Il y a donc bien une récurrence assez forte de notre chiffre d’affaires, ce qui nous permet de maintenir des résultats malgré la crise, notamment dans notre activité avec les banques…

Quelle est la structure de votre chiffre d’affaires en termes d’activités ?
On peut considérer, de manière caricaturale, que Xiring réalise la moitié de son CA dans la Banque et l’autre moitié dans la Santé, et que nous réalisons la moitié en France et l’autre moitié à l’international.

On peut par ailleurs préciser que la moitié du CA réalisé à l’international vient de nos activités avec les banques, et qu’en France, nous réalisons 50% du CA dans la Santé.

Comptez-vous maintenir cet équilibre en l’état ?
Non dans la mesure où la France, par exemple, démarre enfin dans le monde bancaire avec en particulier le groupe des Banques Populaires, et puis un certain nombre d’autres banques est en train de se mettre en ordre de marche afin d’intégrer ces technologies.

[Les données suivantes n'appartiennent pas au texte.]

(** X6.  Supplying a password field to [detectUsernameFields] only
    removes fields: when the call without a password field returns, the
    call with one returns too, namely that result restricted to the
    fields whose position is before the password field's. *)
Theorem password_field_only_removes_candidates (this : FieldDetector)
    (window : Global.Window) (doc : Document) (passwordField : Element)
    (fields : list Element) :
  detectUsernameFields this window (Some doc) None = Return fields ->
  detectUsernameFields this window (Some doc) (Some passwordField)
  = Return (List.filter
      (fun field => (getElementIndex window field <? getElementIndex window passwordField)%Z)
      fields).
Proof.
  intros H. apply detectUsernameFields_inv in H as [Hall ->].
  assert (Hrel : forall field, In field (querySelectorAll doc sel_input) ->
    isUsernameField this window (Some field) (Some passwordField)
    = Return (returned_true (isUsernameField this window (Some field) None) &&
              (getElementIndex window field <? getElementIndex window passwordField)%Z)).
  { intros field Hin. destruct (Hall field Hin) as [b Hb].
    rewrite (isUsernameField_relative _ _ _ passwordField b Hb), Hb. reflexivity. }
  rewrite detectUsernameFields_returns.
  - f_equal. rewrite filter_filter. apply filter_ext_in.
    intros field Hin. now rewrite (Hrel field Hin).
  - intros field Hin. eexists. exact (Hrel field Hin).
Qed.

Lemma password_field_only_removes_candidates_witness :
  detectUsernameFields constructor (Global.mkWindow reset_page) (Some reset_page) None
    = Return [reset_email] /\
  detectUsernameFields constructor (Global.mkWindow reset_page) (Some reset_page)
    (Some reset_password)
  = Return (List.filter
      (fun field => (getElementIndex (Global.mkWindow reset_page) field
                     <? getElementIndex (Global.mkWindow reset_page) reset_password)%Z)
      [reset_email]) /\
  detectUsernameFields constructor (Global.mkWindow reset_page) (Some reset_page)
    (Some reset_password) = Return [].
Proof.
  assert (H : detectUsernameFields constructor (Global.mkWindow reset_page)
                (Some reset_page) None = Return [reset_email]).
  { vm_compute. reflexivity. }
  split; [exact H|]. split; [|vm_compute; reflexivity].
  exact (password_field_only_removes_candidates constructor (Global.mkWindow reset_page)
           reset_page reset_password [reset_email] H).
Defined.

(** X7.  A field returned by [findUsernameForPassword] is an enabled
    input of the supplied document, of type text, email or tel, and is
    never the password field itself. *)
Theorem username_is_never_the_password_field (this : FieldDetector)
    (window : Global.Window) (doc : Document) (passwordField field : Element) :
  findUsernameForPassword this window (Some passwordField) (Some doc) = Return (Some field) ->
  strict_eq field passwordField = false /\
  In field (elements doc) /\
  localName field = "input" /\
  disabled field = false /\
  In (type field) ["text"; "email"; "tel"].
Proof.
  intros H. apply findUsernameForPassword_inv in H as [_ H].
  symmetry in H. apply last_In in H.
  apply filter_In in H as [Hin Hcand].
  unfold querySelectorAll in Hin. apply filter_In in Hin as [Hin Htag].
  unfold scopedCandidate in Hcand. apply andb_true_iff in Hcand as [Huser _].
  apply returned_true_Return in Huser.
  pose proof (isUsernameField_precedes _ _ _ _ Huser) as Hlt.
  apply isUsernameField_inv in Huser as (Hdis & _ & Htype & _).
  split; [|split; [exact Hin|split; [|split; [exact Hdis|]]]].
  - destruct (strict_eq field passwordField) eqn:E; [|reflexivity].
    apply strict_eq_uid in E. unfold getElementIndex, indexOf in Hlt.
    rewrite (indexOf_from_uid _ _ _ 0 E) in Hlt. lia.
  - now apply String.eqb_eq.
  - now apply array_includes_In.
Qed.

Lemma username_is_never_the_password_field_witness :
  findUsernameForPassword constructor (Global.mkWindow login_page) (Some password_field)
    (Some login_page) = Return (Some email_field) /\
  strict_eq email_field password_field = false /\
  In (type email_field) ["text"; "email"; "tel"].
Proof.
  assert (H : findUsernameForPassword constructor (Global.mkWindow login_page)
                (Some password_field) (Some login_page) = Return (Some email_field)).
  { vm_compute. reflexivity. }
  split; [exact H|].
  destruct (username_is_never_the_password_field constructor (Global.mkWindow login_page)
              login_page password_field email_field H) as (Hne & _ & _ & _ & Htype).
  split; [exact Hne|exact Htype].
Defined.

(** ** Values, truthiness and the exclude list *)

Lemma truthy_false (s : string) : truthy s = false -> s = "".
Proof. unfold truthy. intros H. apply negb_false_iff in H. now apply String.eqb_eq. Qed.
(** * Red days: a shallow embedding of [röda_dagar.py]

    The script downloads one table of Swedish public holidays per requested
    year, optionally drops the rows that fall on a weekend, turns each date
    into an ICS start date and end date, and writes an ICS file.

    Python values are modelled as follows.
    - [str] is [string]: the UTF-8 bytes of the text, so that equality of
      two [str] values is equality of the byte strings.
    - [int] is [Z].
    - A pandas [datetime64[ns]] value is the [Z] of its int64 payload:
      nanoseconds since 1970-01-01, with the smallest int64 standing for
      the missing value NaT.
    - An exception is a value of [exn]; a method that can raise returns
      [result].
    - pandas is the 1.x line, in which [DataFrame.append] exists. Two of
      its functions are only partly defined here. [pd.to_datetime] with the
      format ['%Y-%m-%d'] reads far more than that format; what it makes of
      an empty text and of a date written YYYY-MM-DD is written out, and
      what it makes of any other text is a parameter, [other_text]. In the
      same way [astype(str)] is written out for a column of dates and for
      NaT, and how it prints a column in which some value has a time of
      day is a parameter, [print_time]. Every statement holds for all
      values of the two parameters.
    - The network, the clock and the file system are a state that the
      methods thread: the page a URL serves is a function of the URL, the
      requests and pauses are recorded in a trace, and the output file is an
      optional string. *)

From Stdlib Require Import ZArith List String Ascii Bool Lia.
From Stdlib Require Import DecimalString.
Import ListNotations.

Local Open Scope string_scope.
Local Open Scope Z_scope.

(** ** Exceptions and results *)

Inductive exn : Type :=
| KeyError (key : string)        (* df[key] on a frame without that column *)
| IndexError                     (* [0] on an empty list, or a missing format argument *)
| ValueError (data : string)     (* time data does not match the format *)
| OutOfBoundsDatetime (data : string)
| OverflowError                  (* int64 overflow in Datum + Timedelta *)
| FetchError (url : string)      (* read_html failed: network, HTTP, no table *)
| OSError (path : string).       (* open failed *)

Inductive result (A : Type) : Type :=
| Ok (a : A)
| Raise (e : exn).

Arguments Ok {A} a.
Arguments Raise {A} e.

Definition rbind {A B : Type} (r : result A) (k : A -> result B) : result B :=
  match r with
  | Ok a => k a
  | Raise e => Raise e
  end.

Fixpoint rmap {A B : Type} (f : A -> result B) (l : list A) : result (list B) :=
  match l with
  | [] => Ok []
  | a :: l' =>
      rbind (f a) (fun b => rbind (rmap f l') (fun bs => Ok (b :: bs)))
  end.

(** ** Characters and decimal digits *)

Definition LF : string := String (ascii_of_nat 10) "".
Definition hyphen : ascii := "-"%char.

Definition digit_of (c : ascii) : option Z :=
  let n := Z.of_N (N_of_ascii c) in
  if (48 <=? n) && (n <=? 57) then Some (n - 48) else None.

Definition ascii_of_digit (d : Z) : ascii := ascii_of_N (Z.to_N (48 + d)).

(** [str(year)] for a Python [int]. *)
Definition str_int (n : Z) : string := NilZero.string_of_int (Z.to_int n).

(** A non-negative number printed in [w] digits, zero padded: the [%04d]
    and [%02d] of the ISO date text. *)
Fixpoint pad (w : nat) (n : Z) : string :=
  match w with
  | O => ""
  | S w' => pad w' (n / 10) ++ String (ascii_of_digit (n mod 10)) ""
  end.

La banque va donc enfin devenir un marché domestique. Par ailleurs concernant la santé, nous avons fait en 2009 notre entrée sur le marché allemand à la fin du premier semestre, or il faut noter que ce marché est en train d’équiper 90 millions d’individus avec une carte de type Vitale, ce qui devrait en faire un marché plus significatif que la France.

Au total, la santé va donc s’internationaliser en dehors de la France, et la banque va se nationaliser en France. L’équilibre de 50/50 devrait donc évoluer…

Quels sont vos estimations en termes de marges d’exploitation sur le premier semestre et de chiffre d’affaires sur l’exercice 2009 ?
Nous avons été amenés à communiquer de façon différente de nos habitudes, puisque habituellement, nous communiquons sur le CA en juillet et sur le résultat en septembre.

Cette année, nous avons été amenés à donner des indications sur les résultats pour indiquer que notre résultat d’exploitation serait supérieur à 15%. Ceci est lié d’une part, à un mix produit un peu différent, et d’autre part, à la maîtrise des coûts.

Quels sont vos projets de développement sur le reste de l’exercice 2009 et à plus long terme ?
Jusqu’à ce jour, nous avons toujours fait de la croissance organique avec un rythme de multiplication par deux tous les deux ans, que l’on ne tiendra par forcément en 2009 du reste.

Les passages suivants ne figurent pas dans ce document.